The appointment comes at a crucial time for the drug and alcohol treatment and support sector, with serious insecurity over the future of funding as part of local government’s public health grant, record highs in drug-related deaths, an ageing cohort of opiate users and a recent rise in numbers of people using crack.
Reductions in funding are forcing the local authorities responsible for commissioning treatment to restrict the services they offer their communities. We believe protected investment in treatment is the most important step that can be taken to reduce the toll of drug-related deaths and enable some of our most vulnerable citizens to enjoy the life changing benefits of recovery.
At a time of legitimate concerns over the links between drug markets and serious violence, treatment will also be a key strategic driver in reducing demand by building recovery in communities up and down the land.

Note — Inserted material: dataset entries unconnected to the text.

(* ===== verification/LogInstances.v ===== *)
(** * Concrete instances of the parameters of the log

    Serialization of the records through the countable encoding of [stdpp], a
    binary text encoding in the place of base64, a hash order, certificates with
    a canonical encoding and signatures, the formats of the root store, with
    their laws. *)

From S2P Require Import Prelude Rfc6962 KvStore TreeStore Instances Types MerkleStorage CtStorage.
From S2P Require Import Api ApiReads X509 TbsExtraction Validator Ccadb Submit.

(** ** Records *)

#[export] Instance LogEntryType_countable : Countable LogEntryType.
Proof.
  apply (inj_countable' (λ t, match t with X509Entry => true | PrecertEntry => false end)
           (λ b : bool, if b then X509Entry else PrecertEntry)). by intros [].
Defined.

Definition dedup_tuple (d : DeduplicatedLogEntry) :=
  (d_index d, d_timestamp d, d_entry_type d, certificate_hash d, chain_hashes d,
   d_issuer_key_hash d, original_precert_hash d, d_leaf_data d).
Definition tuple_dedup x : DeduplicatedLogEntry :=
  let '(i, t, ty, ch, chs, ikh, oph, l) := x in Build_DeduplicatedLogEntry i t ty ch chs ikh oph l.

Definition sct_tuple (e : CertificateSctEntry) :=
  (se_index e, log_id (se_sct e), sct_timestamp (se_sct e), extensions (se_sct e),
   signature (se_sct e), se_timestamp e).
Definition tuple_sct x : CertificateSctEntry :=
  let '(i, lid, t, ext, sg, ts) := x in
  {| se_index := i; se_sct := Build_SignedCertificateTimestamp V1 lid t ext sg; se_timestamp := ts |}.

(** A serialization from an encoding into [positive]. *)
Definition pos_bytes (p : positive) : bytes := [Z.pos p].
Definition bytes_pos {A} `{Countable A} (b : bytes) : res string A :=
  match b with
  | [Z.pos p] => match decode p with Some x => Ok x | None => Err "invalid encoding" end
  | _ => Err "invalid encoding"
  end.

#[export] Instance dedup_Postcard : Postcard DeduplicatedLogEntry :=
  {| to_stdvec := λ d, Ok (pos_bytes (encode (dedup_tuple d)));
     from_bytes := λ b, tuple_dedup <$> bytes_pos b |}.
#[export] Instance sct_Postcard : Postcard CertificateSctEntry :=
  {| to_stdvec := λ e, Ok (pos_bytes (encode (sct_tuple e)));
     from_bytes := λ b, tuple_sct <$> bytes_pos b |}.

Lemma bytes_pos_total {A} `{Countable A} (b : bytes) :
  match bytes_pos (A := A) b with Ok _ | Err _ => True | _ => False end.
Proof. destruct b as [|[] [|]]; cbn; try done. by destruct (decode _). Qed.

Lemma bytes_pos_encode {A} `{Countable A} (x : A) : bytes_pos (pos_bytes (encode x)) = Ok x.
Proof. cbn. by rewrite decode_encode. Qed.

#[export] Instance dedup_PostcardLaws : PostcardLaws DeduplicatedLogEntry.
Proof.
  split.
  - intros d b [= <-]. cbn [from_bytes dedup_Postcard]. rewrite bytes_pos_encode. by destruct d.
  - done.
  - intros b. cbn [from_bytes dedup_Postcard].
    pose proof (bytes_pos_total (A := Z * Z * LogEntryType * bytes * option (list bytes) * option bytes * option bytes * bytes) b).
    by destruct (bytes_pos b).
Qed.

#[export] Instance sct_PostcardLaws : PostcardLaws CertificateSctEntry.
Proof.
  split.
  - intros e b [= <-]. cbn [from_bytes sct_Postcard]. rewrite bytes_pos_encode.
    by destruct e as [i [[] ? ? ? ?] ts].
  - done.
  - intros b. cbn [from_bytes sct_Postcard].
    pose proof (bytes_pos_total (A := Z * bytes * Z * bytes * bytes * Z) b).
    by destruct (bytes_pos b).
Qed.

(** ** Text *)

Fixpoint pos_string (p : positive) : string :=
  match p with
  | xH => "A"
  | xO p' => String (Ascii.ascii_of_nat 66) (pos_string p')
  | xI p' => String (Ascii.ascii_of_nat 67) (pos_string p')
  end.
Fixpoint string_pos (s : string) : option positive :=
  match s with
  | String a EmptyString => if bool_decide (a = (Ascii.ascii_of_nat 65)) then Some xH else None
  | String a s' => if bool_decide (a = (Ascii.ascii_of_nat 66)) then xO <$> string_pos s'
                   else if bool_decide (a = (Ascii.ascii_of_nat 67)) then xI <$> string_pos s' else None
  | EmptyString => None
  end.

Lemma string_pos_string p : string_pos (pos_string p) = Some p.
Proof.
  induction p as [p IH|p IH|]; [..|done]; cbn [pos_string string_pos];
    destruct (pos_string p) eqn:E; try (by destruct p); rewrite IH; done.
Qed.

#[export] Instance toy_Base64 : Base64 :=
  {| b64_encode := λ b, pos_string (encode b);
     b64_decode := λ s, match p ← string_pos s; decode p with
                        | Some b => Ok b | None => Err "Invalid symbol" end |}.

#[export] Instance toy_Base64Laws : Base64Laws.
Proof.
  split.
  - intros b. cbn. rewrite string_pos_string. cbn. by rewrite decode_encode.
  - intros s. cbn. by destruct (p ← string_pos s; decode p).
Qed.

(** ** Orders and messages *)

#[export] Instance toy_HashOrder : HashOrder := {| set_iter := elements; map_iter := map_to_list |}.
#[export] Instance toy_HashOrderLaws : HashOrderLaws.
Proof. by split. Qed.

#[export] Instance toy_DebugDb : DebugDb := λ e : string, e.
#[export] Instance toy_DisplayDb : DisplayDb := λ e : string, e.

(** ** Certificates *)

(** Names and keys are byte strings, the signature names the key that made it.
    A certificate is the sequence of its fields, each with its length; an
    encoding that is not the canonical one does not parse. *)
#[export] Instance toy_X509Types : X509Types :=
  {| Name := bytes; Name_eq_dec := _; Spki := bytes; TbsRest := unit; CertRest := bytes |}.

(** A parser returns what follows. *)
Abbreviation parser A := (bytes → option (A * bytes)).
Definition reads {A} (put : A → bytes) (get : parser A) : Prop :=
  ∀ x rest, get (put x ++ rest) = Some (x, rest).

Definition put_bytes (b : bytes) : bytes := zlen b :: b.
Definition get_bytes : parser bytes := λ b,
  match b with n :: r => Some (take (Z.to_nat n) r, drop (Z.to_nat n) r) | [] => None end.
Definition codes_str (l : bytes) : string :=
  String.string_of_list_ascii (map (λ n, Ascii.ascii_of_nat (Z.to_nat n)) l).
Definition put_str (s : string) : bytes := put_bytes (str_bytes s).
Definition get_str : parser string := λ b, '(l, r) ← get_bytes b; Some (codes_str l, r).

Definition put_ext (e : X509Extension) : bytes :=
  put_str (extn_id e) ++ put_bytes (if critical e then [1] else []) ++ put_bytes (extn_value e).
Definition get_ext : parser X509Extension := λ b,
  '(i, r) ← get_str b; '(c, r) ← get_bytes r; '(v, r) ← get_bytes r;
  Some ({| extn_id := i; critical := bool_decide (c = [1]); extn_value := v |}, r).
Fixpoint get_exts (n : nat) : parser (list X509Extension) := λ b,
  match n with
  | O => Some ([], b)
  | S n' => '(e, r) ← get_ext b; '(es, r) ← get_exts n' r; Some (e :: es, r)
  end.
Definition put_exts (o : option (list X509Extension)) : bytes :=
  match o with None => [0] | Some es => (1 + zlen es) :: concat (map put_ext es) end.
Definition get_opt_exts : parser (option (list X509Extension)) := λ b,
  match b with
  | 0 :: r => Some (None, r)
  | n :: r => '(es, r) ← get_exts (Z.to_nat (n - 1)) r; Some (Some es, r)
  | [] => None
  end.

Definition put_tbs (t : TbsCertificate) : bytes :=
  put_bytes (issuer t) ++ put_bytes (subject t) ++ [not_after t] ++
  put_bytes (subject_public_key_info t) ++ put_exts (cert_extensions t).
Definition get_tbs : parser TbsCertificate := λ b,
  '(i, r) ← get_bytes b; '(s, r) ← get_bytes r;
  match r with
  | n :: r =>
      '(k, r) ← get_bytes r; '(e, r) ← get_opt_exts r;
      Some ({| issuer := (i : Name); subject := (s : Name); not_after := n;
               subject_public_key_info := (k : Spki); cert_extensions := e; tbs_rest := tt |}, r)
  | [] => None
  end.
Definition toy_cert_to_der (c : X509Certificate) : bytes :=
  put_tbs (tbs_certificate c) ++ put_str (signature_algorithm c) ++ put_bytes (cert_rest c).
Definition get_cert : parser X509Certificate := λ b,
  '(t, r) ← get_tbs b; '(a, r) ← get_str r; '(s, r) ← get_bytes r;
  Some (@Build_X509Certificate toy_X509Types t a s, r).
Definition toy_from_der (b : bytes) : res string X509Certificate :=
  match get_cert b with
  | Some (c, _) => if bool_decide (toy_cert_to_der c = b) then Ok c else Err "not canonical"
  | None => Err "truncated"
  end.

Lemma reads_bytes : reads put_bytes get_bytes.
Proof.
  intros b rest. unfold put_bytes, get_bytes. cbn [app]. rewrite Nat2Z.id.
  by rewrite take_app_length, drop_app_length.
Qed.
Lemma codes_str_bytes s : codes_str (str_bytes s) = s.
Proof.
  unfold codes_str, str_bytes. rewrite map_map. induction s as [|a s IH]; [done|]. cbn.
  by rewrite Nat2Z.id, Ascii.ascii_nat_embedding, IH.
Qed.
Lemma reads_str : reads put_str get_str.
Proof. intros s rest. unfold put_str, get_str. rewrite reads_bytes. cbn. by rewrite codes_str_bytes. Qed.
Lemma reads_ext : reads put_ext get_ext.
Proof.
  intros e rest. unfold put_ext, get_ext. rewrite <- !app_assoc, reads_str. cbn [mbind option_bind].
  rewrite reads_bytes. cbn [mbind option_bind]. rewrite reads_bytes. cbn. by destruct e as [i [] v].
Qed.
Lemma reads_exts es rest : get_exts (length es) (concat (map put_ext es) ++ rest) = Some (es, rest).
Proof.
  induction es as [|e es IH]; [done|]. cbn [length map concat get_exts]. rewrite <- app_assoc, reads_ext.
  cbn [mbind option_bind]. by rewrite IH.
Qed.
Lemma reads_opt_exts : reads put_exts get_opt_exts.
Proof.
  intros [es|] rest; [|done]. cbn [put_exts get_opt_exts app].
  destruct (1 + zlen es) as [|p|p] eqn:Hp; [lia| |lia]. rewrite <- Hp.
  replace (Z.to_nat (1 + zlen es - 1)) with (length es) by lia. by rewrite reads_exts.
Qed.
Lemma reads_tbs : reads put_tbs get_tbs.
Proof.
  intros [i s n k e []] rest. unfold put_tbs, get_tbs. cbn [issuer subject not_after subject_public_key_info cert_extensions].
  rewrite <- !app_assoc, reads_bytes. cbn [mbind option_bind]. rewrite reads_bytes. cbn [mbind option_bind app].
  rewrite reads_bytes. cbn [mbind option_bind]. by rewrite reads_opt_exts.
Qed.
Lemma get_cert_der c : get_cert (toy_cert_to_der c) = Some (c, []).
Proof.
  destruct c as [t a r]. unfold get_cert, toy_cert_to_der. cbn [tbs_certificate signature_algorithm cert_rest].
  rewrite reads_tbs. cbn [mbind option_bind]. rewrite reads_str. cbn [mbind option_bind].
  rewrite <- (app_nil_r (put_bytes r)), reads_bytes. done.
Qed.

#[export] Instance toy_X509 : X509 :=
  {| from_der := toy_from_der;
     cert_to_der := λ c, Ok (toy_cert_to_der c);
     tbs_to_der := λ t, Ok (put_tbs t);
     spki_to_der := λ k, Ok k;
     basic_constraints_from_der := λ b, match b with [255] => Some true | [0] => Some false | _ => None end;
     eku_from_der := λ b, match b with [3] => Some ["1.3.6.1.5.5.7.3.1"; CT_EKU_OID] | _ => None end;
     ski_from_der := λ b, Some b;
     akid_to_der := λ b, Ok (4 :: b);
     octet_string_new := λ b, Ok b;
     name_display := codes_str |}.

#[export] Instance toy_X509Laws : X509Laws.
Proof.
  split; try done.
  - intros b. cbn. unfold toy_from_der. destruct (get_cert b) as [[c r]|]; [|done]. by case_bool_decide.
  - intros b b' [= <-]. done.
Qed.

#[export] Instance toy_X509Canonical : X509Canonical.
Proof.
  split.
  - intros b c. cbn [from_der toy_X509]. unfold toy_from_der. destruct (get_cert b) as [[x r]|]; [|done].
    case_bool_decide as Hc; [|done]. intros [= <-]. cbn [cert_to_der toy_X509]. by rewrite Hc.
  - intros c b [= <-]. cbn [from_der toy_X509]. unfold toy_from_der. rewrite get_cert_der. by rewrite bool_decide_eq_true_2.
Qed.

#[export] Instance toy_OpenSsl : OpenSsl :=
  {| OsslX509 := X509Certificate; PKey := bytes;
     x509_from_der := toy_from_der;
     public_key := λ x, Ok (subject_public_key_info (tbs_certificate x));
     x509_verify := λ x k, Ok (bool_decide ((cert_rest x : bytes) = k)) |}.
#[export] Instance toy_OpenSslLaws : OpenSslLaws.
Proof. split; [intros b; exact (from_der_total b)|done|done]. Qed.

#[export] Instance toy_TimeFormat : TimeFormat := λ t, pretty t.

(** ** Formats of the root store *)

Definition hex_digit (n : Z) : Ascii.ascii :=
  let d := n mod 16 in Ascii.ascii_of_nat (Z.to_nat (if d <? 10 then 48 + d else 87 + d)).
Fixpoint toy_hex (b : bytes) : string :=
  match b with
  | [] => EmptyString
  | x :: b' => String (hex_digit (x / 16)) (String (hex_digit x) (toy_hex b'))
  end.

Fixpoint strip (p s : string) : option string :=
  match p, s with
  | EmptyString, _ => Some s
  | String a p', String b s' => if bool_decide (a = b) then strip p' s' else None
  | _, _ => None
  end.
Definition PEM_START : string := "-----BEGIN ".

Definition toy_pem (label : string) (b : bytes) : string :=
  PEM_START +:+ pos_string (encode (label, b)).

(** The report has the records it is given. *)
Definition toy_RootFormats (report : list (list string)) : RootFormats :=
  {| csv_records := λ s, if bool_decide (s = "report") then map Ok report
                         else [Err "invalid record"];
     pem_decode := λ s, match p ← strip PEM_START s ≫= string_pos; decode (A := string * bytes) p with
                        | Some x => Ok x | None => Err "invalid PEM" end;
     pem_encode := λ label b, Ok (toy_pem label b);
     hex_encode := toy_hex;
     to_uppercase := string_map ascii_upper;
     debug_path := λ p, p |}.

Lemma hex_digit_small n : (Ascii.nat_of_ascii (hex_digit n) < 128)%nat.
Proof.
  unfold hex_digit. pose proof (Z.mod_pos_bound n 16 ltac:(lia)).
  rewrite Ascii.nat_ascii_embedding; destruct (Z.ltb_spec (n mod 16) 10); lia.
Qed.
Lemma strip_app p s : strip p (p +:+ s) = Some s.
Proof.
  induction p as [|a p IH]; [done|]. change (String a p +:+ s) with (String a (p +:+ s)). cbn [strip].
  by rewrite bool_decide_eq_true_2.
Qed.

Lemma toy_RootFormatsLaws report : @RootFormatsLaws (toy_RootFormats report).
Proof.
  split; try done.
  - intros s r. cbn. case_bool_decide.
    + by intros (? & <- & _)%list_elem_of_In%in_map_iff.
    + by intros ->%list_elem_of_singleton.
  - intros s. cbn [pem_decode toy_RootFormats]. destruct (strip PEM_START s ≫= string_pos) as [p|]; [|done].
    cbn [mbind option_bind]. match goal with |- context [decode ?q] => by destruct (decode q) end.
  - intros label b s [= <-]. cbn [pem_decode toy_RootFormats]. unfold toy_pem. rewrite strip_app. cbn [mbind option_bind].
    rewrite string_pos_string. cbn [mbind option_bind]. by rewrite decode_encode.
  - intros b. cbn. unfold is_ascii. induction b as [|x b IH]; cbn; [constructor|].
    constructor; [apply hex_digit_small|]. constructor; [apply hex_digit_small|done].
  - intros b. cbn. induction b as [|x b IH]; cbn; lia.
Qed.

#[export] Instance toy_StoreOrder : StoreOrder := map_to_list.
#[export] Instance toy_StoreOrderLaws : StoreOrderLaws.
Proof. by intros m. Qed.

It is heartening to read that he’ll also be focused on stigma. Collective Voice members would welcome Dr Day to any service to explore this topic with the real experts: those with lived experience of drug or alcohol problems and some of the wider issues that frequently occur alongside.
All of which means that Dr Day’s work, as well as that of Dame Carol Black, will be vital in the coming years in championing the transformative power of treatment and recovery. This can only be delivered by a whole system approach, with voluntary sector and NHS providers, commissioners, Directors of Public Health and other local actors working together within a robust framework of national policy and funding to address the health inequalities of local communities and save lives through the delivery of effective, evidence-based and person centred support. We look forward to working with both Dr Day and Dame Black to make this happen.